[Stored data]
-------------------------

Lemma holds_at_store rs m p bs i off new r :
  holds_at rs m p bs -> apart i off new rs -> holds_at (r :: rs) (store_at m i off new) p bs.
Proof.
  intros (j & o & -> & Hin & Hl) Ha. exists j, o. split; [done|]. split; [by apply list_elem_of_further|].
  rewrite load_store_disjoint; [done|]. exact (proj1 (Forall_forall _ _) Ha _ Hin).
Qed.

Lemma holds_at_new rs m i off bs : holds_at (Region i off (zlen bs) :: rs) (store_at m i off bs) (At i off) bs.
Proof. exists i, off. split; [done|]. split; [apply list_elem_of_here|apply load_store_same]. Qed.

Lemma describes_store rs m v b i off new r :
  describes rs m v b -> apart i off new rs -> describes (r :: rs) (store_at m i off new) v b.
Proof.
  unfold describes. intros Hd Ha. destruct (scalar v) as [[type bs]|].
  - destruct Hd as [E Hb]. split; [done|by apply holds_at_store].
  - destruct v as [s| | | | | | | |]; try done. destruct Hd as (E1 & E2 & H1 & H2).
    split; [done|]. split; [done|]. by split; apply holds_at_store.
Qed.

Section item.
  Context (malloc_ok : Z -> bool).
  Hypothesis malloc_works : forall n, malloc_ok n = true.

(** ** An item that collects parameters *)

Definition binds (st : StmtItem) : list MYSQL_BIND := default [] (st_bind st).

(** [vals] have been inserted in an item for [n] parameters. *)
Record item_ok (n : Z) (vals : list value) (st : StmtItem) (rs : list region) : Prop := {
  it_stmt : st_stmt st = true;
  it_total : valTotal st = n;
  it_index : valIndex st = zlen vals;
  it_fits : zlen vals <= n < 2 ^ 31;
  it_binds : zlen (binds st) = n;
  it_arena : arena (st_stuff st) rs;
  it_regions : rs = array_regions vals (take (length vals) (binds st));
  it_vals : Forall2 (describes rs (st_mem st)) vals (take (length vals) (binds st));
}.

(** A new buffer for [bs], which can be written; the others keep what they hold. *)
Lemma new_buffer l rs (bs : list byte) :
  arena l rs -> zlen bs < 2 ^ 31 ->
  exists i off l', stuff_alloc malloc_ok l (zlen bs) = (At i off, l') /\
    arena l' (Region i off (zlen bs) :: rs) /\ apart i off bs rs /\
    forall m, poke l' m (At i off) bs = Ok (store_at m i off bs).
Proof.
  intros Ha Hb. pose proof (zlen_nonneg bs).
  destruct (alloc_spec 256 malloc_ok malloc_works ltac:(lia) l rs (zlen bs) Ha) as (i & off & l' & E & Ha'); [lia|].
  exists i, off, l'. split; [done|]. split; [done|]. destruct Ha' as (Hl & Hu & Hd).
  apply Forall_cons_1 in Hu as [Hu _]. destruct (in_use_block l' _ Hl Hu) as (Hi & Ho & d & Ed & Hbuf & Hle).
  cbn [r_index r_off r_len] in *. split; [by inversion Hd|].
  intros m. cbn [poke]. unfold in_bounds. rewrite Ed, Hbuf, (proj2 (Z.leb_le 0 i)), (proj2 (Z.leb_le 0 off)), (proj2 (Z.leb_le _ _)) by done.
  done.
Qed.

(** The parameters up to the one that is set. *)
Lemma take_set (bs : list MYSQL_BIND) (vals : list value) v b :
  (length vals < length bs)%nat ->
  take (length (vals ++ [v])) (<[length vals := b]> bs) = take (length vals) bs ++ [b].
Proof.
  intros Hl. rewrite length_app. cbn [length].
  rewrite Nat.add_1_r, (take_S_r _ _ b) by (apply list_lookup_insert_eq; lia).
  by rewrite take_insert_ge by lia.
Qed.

-------------------------

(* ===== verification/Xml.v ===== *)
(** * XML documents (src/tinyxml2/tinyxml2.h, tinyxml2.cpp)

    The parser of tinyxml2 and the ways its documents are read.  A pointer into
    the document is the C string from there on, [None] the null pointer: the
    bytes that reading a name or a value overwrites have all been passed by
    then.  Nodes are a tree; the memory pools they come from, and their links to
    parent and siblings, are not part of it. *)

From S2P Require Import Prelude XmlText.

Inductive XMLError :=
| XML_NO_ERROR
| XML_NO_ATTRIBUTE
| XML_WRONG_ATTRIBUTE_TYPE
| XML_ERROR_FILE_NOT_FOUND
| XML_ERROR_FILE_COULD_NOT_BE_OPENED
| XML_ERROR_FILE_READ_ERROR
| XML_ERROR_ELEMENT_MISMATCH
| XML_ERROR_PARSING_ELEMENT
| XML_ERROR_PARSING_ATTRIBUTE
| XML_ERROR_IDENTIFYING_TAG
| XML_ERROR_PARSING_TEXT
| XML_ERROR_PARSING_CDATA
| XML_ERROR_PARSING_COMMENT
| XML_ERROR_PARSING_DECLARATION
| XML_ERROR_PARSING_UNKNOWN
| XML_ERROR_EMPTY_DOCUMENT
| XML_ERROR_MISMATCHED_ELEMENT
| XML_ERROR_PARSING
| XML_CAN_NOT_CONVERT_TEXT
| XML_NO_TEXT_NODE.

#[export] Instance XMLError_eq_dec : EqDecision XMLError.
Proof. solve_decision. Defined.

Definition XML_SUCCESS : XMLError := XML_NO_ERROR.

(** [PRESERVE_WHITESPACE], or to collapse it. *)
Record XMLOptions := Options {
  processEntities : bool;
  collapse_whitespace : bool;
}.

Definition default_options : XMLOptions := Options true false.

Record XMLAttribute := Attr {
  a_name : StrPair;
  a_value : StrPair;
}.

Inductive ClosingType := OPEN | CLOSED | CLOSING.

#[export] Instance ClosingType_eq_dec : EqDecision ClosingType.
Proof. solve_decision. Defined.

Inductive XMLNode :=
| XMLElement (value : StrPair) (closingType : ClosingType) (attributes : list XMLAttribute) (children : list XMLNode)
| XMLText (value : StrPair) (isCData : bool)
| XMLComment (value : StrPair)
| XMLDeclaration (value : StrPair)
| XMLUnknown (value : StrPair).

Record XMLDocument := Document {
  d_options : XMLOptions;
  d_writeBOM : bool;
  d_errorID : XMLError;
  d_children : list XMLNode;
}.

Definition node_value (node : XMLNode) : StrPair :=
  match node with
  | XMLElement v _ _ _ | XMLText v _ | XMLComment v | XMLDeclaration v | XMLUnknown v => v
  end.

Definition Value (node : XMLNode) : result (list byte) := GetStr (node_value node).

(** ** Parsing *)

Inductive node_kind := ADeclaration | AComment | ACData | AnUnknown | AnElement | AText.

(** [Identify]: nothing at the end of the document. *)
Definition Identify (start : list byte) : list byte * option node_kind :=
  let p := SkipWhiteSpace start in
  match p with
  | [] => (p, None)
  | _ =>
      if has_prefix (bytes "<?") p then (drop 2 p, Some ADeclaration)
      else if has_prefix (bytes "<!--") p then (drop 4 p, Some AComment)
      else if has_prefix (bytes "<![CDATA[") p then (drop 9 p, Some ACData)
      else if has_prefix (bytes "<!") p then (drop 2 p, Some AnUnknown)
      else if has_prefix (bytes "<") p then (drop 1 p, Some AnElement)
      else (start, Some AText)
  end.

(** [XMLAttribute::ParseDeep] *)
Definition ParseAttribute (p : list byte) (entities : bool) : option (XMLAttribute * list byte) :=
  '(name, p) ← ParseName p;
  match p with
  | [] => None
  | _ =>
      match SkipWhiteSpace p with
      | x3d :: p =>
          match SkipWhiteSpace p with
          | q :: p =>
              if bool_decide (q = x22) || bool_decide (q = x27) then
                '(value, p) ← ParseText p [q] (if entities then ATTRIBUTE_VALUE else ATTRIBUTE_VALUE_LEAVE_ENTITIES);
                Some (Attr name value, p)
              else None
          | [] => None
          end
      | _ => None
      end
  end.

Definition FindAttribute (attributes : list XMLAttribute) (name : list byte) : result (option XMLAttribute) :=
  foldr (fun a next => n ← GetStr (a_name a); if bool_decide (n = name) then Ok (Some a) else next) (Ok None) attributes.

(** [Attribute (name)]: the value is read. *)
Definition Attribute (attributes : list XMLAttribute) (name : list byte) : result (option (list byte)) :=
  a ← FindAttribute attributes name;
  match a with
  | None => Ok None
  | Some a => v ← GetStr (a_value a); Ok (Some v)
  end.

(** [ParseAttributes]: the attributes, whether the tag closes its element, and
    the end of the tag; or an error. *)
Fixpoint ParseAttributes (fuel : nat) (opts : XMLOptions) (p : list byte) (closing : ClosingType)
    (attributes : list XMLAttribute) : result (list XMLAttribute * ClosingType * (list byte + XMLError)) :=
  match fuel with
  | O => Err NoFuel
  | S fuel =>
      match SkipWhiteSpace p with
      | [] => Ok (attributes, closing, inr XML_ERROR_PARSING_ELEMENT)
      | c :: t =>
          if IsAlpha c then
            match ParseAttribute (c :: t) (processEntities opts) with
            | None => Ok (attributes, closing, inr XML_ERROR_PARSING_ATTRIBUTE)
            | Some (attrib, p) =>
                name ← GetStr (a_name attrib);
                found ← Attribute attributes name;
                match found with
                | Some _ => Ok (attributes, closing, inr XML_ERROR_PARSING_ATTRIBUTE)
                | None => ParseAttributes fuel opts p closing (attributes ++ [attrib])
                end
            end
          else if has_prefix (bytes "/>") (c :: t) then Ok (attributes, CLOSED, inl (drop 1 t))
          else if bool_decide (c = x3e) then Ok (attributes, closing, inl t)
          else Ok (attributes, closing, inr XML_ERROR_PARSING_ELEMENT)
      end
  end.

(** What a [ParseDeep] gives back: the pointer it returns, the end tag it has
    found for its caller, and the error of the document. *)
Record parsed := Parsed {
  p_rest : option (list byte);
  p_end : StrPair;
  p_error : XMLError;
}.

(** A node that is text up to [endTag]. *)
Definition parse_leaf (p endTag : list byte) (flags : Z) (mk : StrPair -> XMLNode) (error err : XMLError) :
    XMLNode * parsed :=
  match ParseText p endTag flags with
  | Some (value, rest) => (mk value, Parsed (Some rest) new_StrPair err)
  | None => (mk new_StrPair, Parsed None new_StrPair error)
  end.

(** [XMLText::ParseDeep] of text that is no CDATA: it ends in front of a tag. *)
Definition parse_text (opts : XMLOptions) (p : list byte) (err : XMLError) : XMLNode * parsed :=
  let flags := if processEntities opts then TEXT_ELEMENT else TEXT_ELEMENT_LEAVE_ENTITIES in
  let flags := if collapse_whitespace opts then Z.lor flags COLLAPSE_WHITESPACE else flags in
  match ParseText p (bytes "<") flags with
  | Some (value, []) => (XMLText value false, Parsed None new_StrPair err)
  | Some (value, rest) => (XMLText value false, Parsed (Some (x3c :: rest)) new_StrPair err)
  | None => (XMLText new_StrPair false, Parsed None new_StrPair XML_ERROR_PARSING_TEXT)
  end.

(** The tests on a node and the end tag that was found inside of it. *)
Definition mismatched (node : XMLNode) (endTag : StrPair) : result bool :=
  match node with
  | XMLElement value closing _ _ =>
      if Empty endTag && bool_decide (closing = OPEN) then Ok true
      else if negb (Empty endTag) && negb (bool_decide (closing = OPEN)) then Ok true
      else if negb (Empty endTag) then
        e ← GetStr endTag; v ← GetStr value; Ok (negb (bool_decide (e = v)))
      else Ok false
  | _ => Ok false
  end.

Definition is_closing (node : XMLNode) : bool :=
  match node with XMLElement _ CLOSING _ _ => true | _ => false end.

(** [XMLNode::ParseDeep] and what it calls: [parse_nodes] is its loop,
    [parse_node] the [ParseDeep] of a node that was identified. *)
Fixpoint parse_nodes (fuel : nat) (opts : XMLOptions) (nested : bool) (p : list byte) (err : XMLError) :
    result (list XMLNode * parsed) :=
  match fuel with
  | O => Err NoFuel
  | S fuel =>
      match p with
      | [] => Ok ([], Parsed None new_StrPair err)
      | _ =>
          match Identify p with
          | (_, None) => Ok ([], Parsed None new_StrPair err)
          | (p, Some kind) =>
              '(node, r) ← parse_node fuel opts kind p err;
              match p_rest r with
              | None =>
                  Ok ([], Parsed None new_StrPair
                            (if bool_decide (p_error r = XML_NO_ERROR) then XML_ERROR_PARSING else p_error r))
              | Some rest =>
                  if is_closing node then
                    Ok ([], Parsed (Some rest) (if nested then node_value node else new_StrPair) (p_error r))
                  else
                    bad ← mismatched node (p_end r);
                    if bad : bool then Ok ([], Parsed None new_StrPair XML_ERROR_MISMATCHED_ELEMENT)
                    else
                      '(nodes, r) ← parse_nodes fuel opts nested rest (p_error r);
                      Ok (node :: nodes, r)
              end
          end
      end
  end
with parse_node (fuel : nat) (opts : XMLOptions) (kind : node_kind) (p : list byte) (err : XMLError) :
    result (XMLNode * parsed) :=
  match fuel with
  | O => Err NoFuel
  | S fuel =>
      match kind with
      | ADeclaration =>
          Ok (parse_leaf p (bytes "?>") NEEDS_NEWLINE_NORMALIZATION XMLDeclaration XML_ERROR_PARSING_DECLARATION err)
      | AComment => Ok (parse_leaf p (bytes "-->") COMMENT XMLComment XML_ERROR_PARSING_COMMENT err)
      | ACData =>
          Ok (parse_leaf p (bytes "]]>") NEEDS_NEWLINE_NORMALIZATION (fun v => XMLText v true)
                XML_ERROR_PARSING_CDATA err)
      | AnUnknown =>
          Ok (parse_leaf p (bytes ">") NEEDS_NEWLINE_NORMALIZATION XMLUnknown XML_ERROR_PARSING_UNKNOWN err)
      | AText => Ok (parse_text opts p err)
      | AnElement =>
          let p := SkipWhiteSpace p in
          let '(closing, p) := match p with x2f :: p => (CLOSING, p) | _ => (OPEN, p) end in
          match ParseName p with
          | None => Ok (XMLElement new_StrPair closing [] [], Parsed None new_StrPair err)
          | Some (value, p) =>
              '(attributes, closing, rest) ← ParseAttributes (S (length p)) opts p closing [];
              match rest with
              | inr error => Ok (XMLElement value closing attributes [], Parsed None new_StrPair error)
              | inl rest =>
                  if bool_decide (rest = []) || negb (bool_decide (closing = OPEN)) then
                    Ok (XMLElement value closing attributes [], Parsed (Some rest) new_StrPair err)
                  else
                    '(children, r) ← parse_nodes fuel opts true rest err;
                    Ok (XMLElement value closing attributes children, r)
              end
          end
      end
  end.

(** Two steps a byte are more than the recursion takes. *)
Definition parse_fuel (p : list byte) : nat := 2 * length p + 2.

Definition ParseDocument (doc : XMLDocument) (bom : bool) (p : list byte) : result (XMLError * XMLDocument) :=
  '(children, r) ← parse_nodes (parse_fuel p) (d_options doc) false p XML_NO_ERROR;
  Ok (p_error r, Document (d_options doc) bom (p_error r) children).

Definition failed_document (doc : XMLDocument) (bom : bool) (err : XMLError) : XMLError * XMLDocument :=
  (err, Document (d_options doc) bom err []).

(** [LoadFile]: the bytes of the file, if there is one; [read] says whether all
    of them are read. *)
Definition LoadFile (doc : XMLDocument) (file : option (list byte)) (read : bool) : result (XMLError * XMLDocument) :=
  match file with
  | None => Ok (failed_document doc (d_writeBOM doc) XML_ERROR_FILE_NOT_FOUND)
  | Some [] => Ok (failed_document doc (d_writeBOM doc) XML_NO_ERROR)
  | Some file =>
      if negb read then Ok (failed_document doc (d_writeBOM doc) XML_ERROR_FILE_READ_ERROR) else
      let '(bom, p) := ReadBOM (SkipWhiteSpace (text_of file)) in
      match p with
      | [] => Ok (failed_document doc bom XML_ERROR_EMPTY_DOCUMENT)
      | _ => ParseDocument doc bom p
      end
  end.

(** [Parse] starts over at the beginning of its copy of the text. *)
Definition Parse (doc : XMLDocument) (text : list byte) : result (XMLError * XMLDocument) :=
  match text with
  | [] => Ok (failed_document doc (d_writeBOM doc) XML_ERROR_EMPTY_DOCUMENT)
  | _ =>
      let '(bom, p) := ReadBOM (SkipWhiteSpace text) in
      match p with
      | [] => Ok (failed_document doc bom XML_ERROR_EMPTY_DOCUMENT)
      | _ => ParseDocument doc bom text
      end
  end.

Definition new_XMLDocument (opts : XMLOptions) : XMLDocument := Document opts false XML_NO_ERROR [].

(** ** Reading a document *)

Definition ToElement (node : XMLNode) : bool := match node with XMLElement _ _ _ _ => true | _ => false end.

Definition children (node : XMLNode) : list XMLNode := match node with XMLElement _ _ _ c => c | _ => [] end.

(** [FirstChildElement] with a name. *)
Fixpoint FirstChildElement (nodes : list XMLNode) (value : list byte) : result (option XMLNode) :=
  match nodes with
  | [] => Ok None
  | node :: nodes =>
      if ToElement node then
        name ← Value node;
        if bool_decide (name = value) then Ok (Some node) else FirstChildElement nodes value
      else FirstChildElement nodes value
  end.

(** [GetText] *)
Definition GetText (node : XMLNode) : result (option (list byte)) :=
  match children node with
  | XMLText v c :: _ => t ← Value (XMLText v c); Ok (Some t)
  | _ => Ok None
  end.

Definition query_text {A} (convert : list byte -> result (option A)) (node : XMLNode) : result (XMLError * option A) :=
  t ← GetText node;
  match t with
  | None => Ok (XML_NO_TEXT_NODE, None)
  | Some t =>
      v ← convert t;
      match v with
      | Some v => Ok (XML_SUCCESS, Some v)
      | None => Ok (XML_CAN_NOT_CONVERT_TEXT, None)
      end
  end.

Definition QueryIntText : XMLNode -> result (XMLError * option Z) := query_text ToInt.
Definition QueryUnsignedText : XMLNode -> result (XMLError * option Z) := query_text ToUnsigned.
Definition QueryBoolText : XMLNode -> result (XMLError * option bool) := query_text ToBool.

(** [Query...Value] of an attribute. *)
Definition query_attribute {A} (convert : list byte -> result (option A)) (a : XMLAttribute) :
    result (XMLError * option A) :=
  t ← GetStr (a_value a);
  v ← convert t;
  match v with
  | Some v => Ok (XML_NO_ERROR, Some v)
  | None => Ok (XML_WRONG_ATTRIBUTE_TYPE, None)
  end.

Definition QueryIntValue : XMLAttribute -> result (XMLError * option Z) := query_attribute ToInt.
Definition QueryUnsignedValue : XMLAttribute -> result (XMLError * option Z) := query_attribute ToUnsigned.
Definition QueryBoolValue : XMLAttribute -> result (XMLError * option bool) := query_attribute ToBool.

-------------------------

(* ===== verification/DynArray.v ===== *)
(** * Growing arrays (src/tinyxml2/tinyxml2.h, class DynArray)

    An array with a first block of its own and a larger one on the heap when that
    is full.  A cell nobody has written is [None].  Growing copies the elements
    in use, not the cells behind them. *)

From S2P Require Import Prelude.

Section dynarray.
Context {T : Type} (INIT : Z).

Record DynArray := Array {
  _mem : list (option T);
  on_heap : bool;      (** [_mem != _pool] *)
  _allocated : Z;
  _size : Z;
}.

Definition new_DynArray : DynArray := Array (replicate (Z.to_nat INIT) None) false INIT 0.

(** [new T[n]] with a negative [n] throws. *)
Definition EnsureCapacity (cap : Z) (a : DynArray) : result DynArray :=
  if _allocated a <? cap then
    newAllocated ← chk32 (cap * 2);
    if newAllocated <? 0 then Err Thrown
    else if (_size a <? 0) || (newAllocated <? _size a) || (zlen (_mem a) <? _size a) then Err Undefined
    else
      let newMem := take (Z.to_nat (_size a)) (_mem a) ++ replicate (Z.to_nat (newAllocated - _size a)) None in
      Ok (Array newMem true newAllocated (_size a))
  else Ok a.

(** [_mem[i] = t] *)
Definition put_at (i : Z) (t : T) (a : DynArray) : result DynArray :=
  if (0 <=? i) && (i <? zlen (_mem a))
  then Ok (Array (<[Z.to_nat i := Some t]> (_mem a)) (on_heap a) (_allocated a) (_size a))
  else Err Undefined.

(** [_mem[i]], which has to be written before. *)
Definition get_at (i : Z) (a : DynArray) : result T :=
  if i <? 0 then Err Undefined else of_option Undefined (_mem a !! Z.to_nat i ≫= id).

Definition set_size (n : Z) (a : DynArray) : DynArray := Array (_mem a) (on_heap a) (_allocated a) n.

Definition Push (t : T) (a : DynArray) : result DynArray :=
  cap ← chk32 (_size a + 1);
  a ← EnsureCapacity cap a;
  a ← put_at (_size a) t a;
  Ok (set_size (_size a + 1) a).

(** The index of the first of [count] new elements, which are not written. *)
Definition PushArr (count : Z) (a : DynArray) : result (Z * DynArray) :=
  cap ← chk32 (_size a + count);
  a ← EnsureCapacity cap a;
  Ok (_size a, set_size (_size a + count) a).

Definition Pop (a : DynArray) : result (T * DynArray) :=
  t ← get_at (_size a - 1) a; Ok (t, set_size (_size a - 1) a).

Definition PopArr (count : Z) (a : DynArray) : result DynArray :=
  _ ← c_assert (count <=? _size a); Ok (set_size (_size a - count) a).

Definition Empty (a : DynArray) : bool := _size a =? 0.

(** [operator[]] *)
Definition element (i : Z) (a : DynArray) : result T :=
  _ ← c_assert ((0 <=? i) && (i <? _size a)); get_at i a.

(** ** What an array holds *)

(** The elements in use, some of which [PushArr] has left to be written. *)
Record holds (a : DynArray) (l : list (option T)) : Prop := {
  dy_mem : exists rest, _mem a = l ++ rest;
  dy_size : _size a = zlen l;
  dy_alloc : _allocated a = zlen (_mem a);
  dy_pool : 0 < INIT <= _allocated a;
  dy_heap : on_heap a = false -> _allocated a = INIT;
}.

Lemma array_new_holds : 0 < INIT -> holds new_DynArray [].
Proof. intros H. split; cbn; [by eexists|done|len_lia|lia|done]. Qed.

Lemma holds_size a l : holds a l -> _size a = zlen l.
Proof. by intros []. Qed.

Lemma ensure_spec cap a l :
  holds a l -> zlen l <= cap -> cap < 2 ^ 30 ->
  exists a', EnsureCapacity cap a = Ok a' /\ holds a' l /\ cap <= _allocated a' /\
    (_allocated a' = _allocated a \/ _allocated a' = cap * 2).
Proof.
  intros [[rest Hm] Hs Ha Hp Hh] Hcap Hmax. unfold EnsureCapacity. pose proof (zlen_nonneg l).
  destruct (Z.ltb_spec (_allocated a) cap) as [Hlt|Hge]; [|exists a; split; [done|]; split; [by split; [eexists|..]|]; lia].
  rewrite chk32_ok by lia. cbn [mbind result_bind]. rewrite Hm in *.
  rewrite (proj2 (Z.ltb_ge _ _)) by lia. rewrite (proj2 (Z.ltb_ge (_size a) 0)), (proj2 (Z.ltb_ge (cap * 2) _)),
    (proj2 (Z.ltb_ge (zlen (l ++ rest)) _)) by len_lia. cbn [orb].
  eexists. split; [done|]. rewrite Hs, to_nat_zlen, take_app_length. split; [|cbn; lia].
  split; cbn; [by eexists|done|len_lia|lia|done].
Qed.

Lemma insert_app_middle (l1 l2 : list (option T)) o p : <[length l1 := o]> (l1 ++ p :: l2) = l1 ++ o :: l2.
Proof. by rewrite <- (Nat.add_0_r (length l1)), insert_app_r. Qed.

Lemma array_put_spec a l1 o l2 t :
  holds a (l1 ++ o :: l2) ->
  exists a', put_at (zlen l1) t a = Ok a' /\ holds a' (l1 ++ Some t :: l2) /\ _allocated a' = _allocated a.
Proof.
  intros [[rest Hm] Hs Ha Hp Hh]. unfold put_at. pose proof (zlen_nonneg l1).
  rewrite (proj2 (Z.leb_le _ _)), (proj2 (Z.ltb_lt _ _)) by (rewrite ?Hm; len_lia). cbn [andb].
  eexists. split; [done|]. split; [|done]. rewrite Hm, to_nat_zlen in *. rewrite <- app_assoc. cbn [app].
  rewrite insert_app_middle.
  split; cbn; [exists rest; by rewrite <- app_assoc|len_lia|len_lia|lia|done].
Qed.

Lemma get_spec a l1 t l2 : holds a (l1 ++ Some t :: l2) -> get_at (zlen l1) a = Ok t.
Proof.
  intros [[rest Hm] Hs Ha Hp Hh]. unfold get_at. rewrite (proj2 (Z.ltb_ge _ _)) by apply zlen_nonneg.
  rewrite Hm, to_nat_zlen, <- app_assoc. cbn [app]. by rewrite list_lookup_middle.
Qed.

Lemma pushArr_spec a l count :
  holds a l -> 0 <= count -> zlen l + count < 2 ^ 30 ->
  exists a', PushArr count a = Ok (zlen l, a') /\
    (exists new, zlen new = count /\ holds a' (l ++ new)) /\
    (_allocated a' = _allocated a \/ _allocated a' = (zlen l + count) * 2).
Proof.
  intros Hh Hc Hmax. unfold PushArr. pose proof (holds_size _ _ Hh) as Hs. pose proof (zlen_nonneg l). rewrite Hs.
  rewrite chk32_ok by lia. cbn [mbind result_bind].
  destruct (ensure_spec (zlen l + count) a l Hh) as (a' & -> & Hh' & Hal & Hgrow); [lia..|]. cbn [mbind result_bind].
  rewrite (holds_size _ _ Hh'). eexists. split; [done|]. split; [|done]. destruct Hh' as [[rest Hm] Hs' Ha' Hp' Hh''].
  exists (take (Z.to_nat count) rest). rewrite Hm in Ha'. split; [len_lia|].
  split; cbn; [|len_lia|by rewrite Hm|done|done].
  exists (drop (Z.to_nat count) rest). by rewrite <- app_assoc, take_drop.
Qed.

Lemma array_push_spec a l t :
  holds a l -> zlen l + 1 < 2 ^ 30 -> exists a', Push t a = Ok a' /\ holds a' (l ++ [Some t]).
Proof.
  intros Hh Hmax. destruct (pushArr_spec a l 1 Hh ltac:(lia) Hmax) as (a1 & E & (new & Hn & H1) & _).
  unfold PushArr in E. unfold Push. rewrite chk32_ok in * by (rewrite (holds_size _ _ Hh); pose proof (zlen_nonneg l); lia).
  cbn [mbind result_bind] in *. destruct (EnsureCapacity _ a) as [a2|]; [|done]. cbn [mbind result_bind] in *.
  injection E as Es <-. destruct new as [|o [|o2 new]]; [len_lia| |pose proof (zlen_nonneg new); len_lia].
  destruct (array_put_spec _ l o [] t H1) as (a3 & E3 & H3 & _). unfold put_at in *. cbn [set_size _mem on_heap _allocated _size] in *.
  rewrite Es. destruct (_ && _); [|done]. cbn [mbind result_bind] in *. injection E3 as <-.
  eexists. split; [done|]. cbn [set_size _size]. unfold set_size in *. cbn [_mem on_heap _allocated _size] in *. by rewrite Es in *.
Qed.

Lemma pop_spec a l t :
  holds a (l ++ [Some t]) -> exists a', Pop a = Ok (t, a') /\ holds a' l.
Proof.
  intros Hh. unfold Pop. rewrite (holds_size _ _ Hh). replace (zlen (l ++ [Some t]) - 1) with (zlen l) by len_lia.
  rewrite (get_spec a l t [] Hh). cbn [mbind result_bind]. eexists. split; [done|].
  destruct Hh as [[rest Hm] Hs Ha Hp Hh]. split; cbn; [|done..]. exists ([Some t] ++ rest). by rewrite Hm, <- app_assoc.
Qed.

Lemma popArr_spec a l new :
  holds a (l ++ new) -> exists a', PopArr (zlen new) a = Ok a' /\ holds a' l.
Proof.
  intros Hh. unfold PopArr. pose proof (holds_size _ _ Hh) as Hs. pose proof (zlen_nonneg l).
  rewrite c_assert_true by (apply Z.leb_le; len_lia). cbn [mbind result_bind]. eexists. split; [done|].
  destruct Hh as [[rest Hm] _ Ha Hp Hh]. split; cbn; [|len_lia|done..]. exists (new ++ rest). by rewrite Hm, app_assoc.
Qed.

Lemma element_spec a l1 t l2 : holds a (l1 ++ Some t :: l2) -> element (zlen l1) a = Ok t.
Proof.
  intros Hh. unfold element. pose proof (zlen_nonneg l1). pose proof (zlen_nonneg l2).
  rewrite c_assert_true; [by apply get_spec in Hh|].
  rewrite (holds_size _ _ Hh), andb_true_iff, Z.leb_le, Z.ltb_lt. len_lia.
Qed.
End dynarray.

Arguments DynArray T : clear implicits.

-------------------------

Reproduce exactly the section above that begins at the line containing "Lemma array_put_spec a" and ends at the line containing "rewrite insert_app_middle.", leaving out all other lines.

Response to this task ->
Lemma array_put_spec a l1 o l2 t :
  holds a (l1 ++ o :: l2) ->
  exists a', put_at (zlen l1) t a = Ok a' /\ holds a' (l1 ++ Some t :: l2) /\ _allocated a' = _allocated a.
Proof.
  intros [[rest Hm] Hs Ha Hp Hh]. unfold put_at. pose proof (zlen_nonneg l1).
  rewrite (proj2 (Z.leb_le _ _)), (proj2 (Z.ltb_lt _ _)) by (rewrite ?Hm; len_lia). cbn [andb].
  eexists. split; [done|]. split; [|done]. rewrite Hm, to_nat_zlen in *. rewrite <- app_assoc. cbn [app].
  rewrite insert_app_middle.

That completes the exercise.